Scene from an Unidentified Drama
- Date:
- ca. 1800
- Medium:
- Diptych of woodblock prints; ink and color on paper
- Source:
- Metropolitan Museum of Art
Description
This Edo ukiyo-e composition by Utagawa Toyokuni I (1769-1825) belongs to the yakusha-e tradition of kabuki theater prints but resists firm identification: the play, the actors, and the scene have eluded definitive cataloguing in the Metropolitan Museum of Art's record. Such uncertainty is not unusual for Toyokuni's vast output, since kabuki productions changed seasonally, programs often combined disparate dramatic material, and many prints circulated without printed titles, relying on viewers' contemporary familiarity with the season's repertoire to decode them.

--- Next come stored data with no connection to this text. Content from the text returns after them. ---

Lemma main_stops_when_initialisation_fails_witness :
  Program.main
    {| Program.header_answers := fun _ => Scenario.lib_fails;
       Program.InitializeOutput_answer := fun _ => ENS_OK;
       Program.GetSampleRate_answer := fun _ => 22050;
       Program.OpenAudioDevice_answer := fun _ _ => 2;
       Program.Synthesize_callbacks := fun _ => [];
       Program.Synthesize_answer := fun _ => ENS_OK;
       Program.Synchronize_callbacks := fun _ => [];
       Program.Synchronize_answer := fun _ => ENS_OK |}
    RightToLeft 1 1 0 16 32784 []
  = (Raised "eSpeak-NG error",
     [ inl (fprintf stderr (Program.line "Starting eSpeak NG service."));
       inr (Program.espeak_ng_InitializePath nullptr);
       inl espeak_ng_Initialize;
       inl (espeak_ng_PrintStatusCodeMessage 268435967 stderr nullptr);
       inl (espeak_ng_ClearErrorContext 4096) ]).
Proof.
  refine (main_stops_when_initialisation_fails _ RightToLeft 1 1 0 16 32784
            [] _).
  discriminate.
Defined.

Section ProgramEnds.
Import Program RunShape.

Lemma ends_in_ret {S A} (P : A -> Prop) (a : A) :
  P a -> ends_in P (ret (W := S) a).
Proof. intros Ha s. exact Ha. Qed.

Lemma ends_in_bind {S A B} (P : B -> Prop) (c : M S A) (k : A -> M S B) :
  ends_in (fun _ => True) c -> (forall a, ends_in P (k a)) ->
  ends_in P (bind c k).
Proof.
  intros Hc Hk s. unfold bind. specialize (Hc s).
  destruct (c s) as [[a | what | |] s1]; simpl in *; auto.
  apply Hk.
Qed.

Lemma ends_in_outer {T S A} (P : A -> Prop) (c : M S A) :
  ends_in P c -> ends_in P (outer (T := T) c).
Proof.
  intros Hc [t s]. unfold outer. simpl. specialize (Hc s).
  destruct (c s) as [r s1]. exact Hc.
Qed.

The scene presents figures in costumes whose patterns and crests would once have allowed instant recognition of the production; later viewers, lacking the lost playbills and theatrical newssheets that supported the original audience, must approach these prints as evocative tableaux rather than as identifiable documents. Toyokuni's handling shows the confident draughtsmanship and disciplined block-cutting that defined the Utagawa school's house style. He had inherited the studio's standards from his teacher Utagawa Toyoharu, and he in turn passed them to a generation of pupils—Kunisada and Kuniyoshi most prominently—who would dominate kabuki print production after his death in 1825. The 1790 date in the museum's record places this work in Toyokuni's pre-eminence period, when he was consolidating the stylistic vocabulary that the breakthrough Yakusha butai no sugata-e series would soon make famous. The impression is preserved in the Metropolitan Museum of Art and remains valuable both as an example of Toyokuni's craft and as an artifact of the elusive theatrical culture his prints once documented.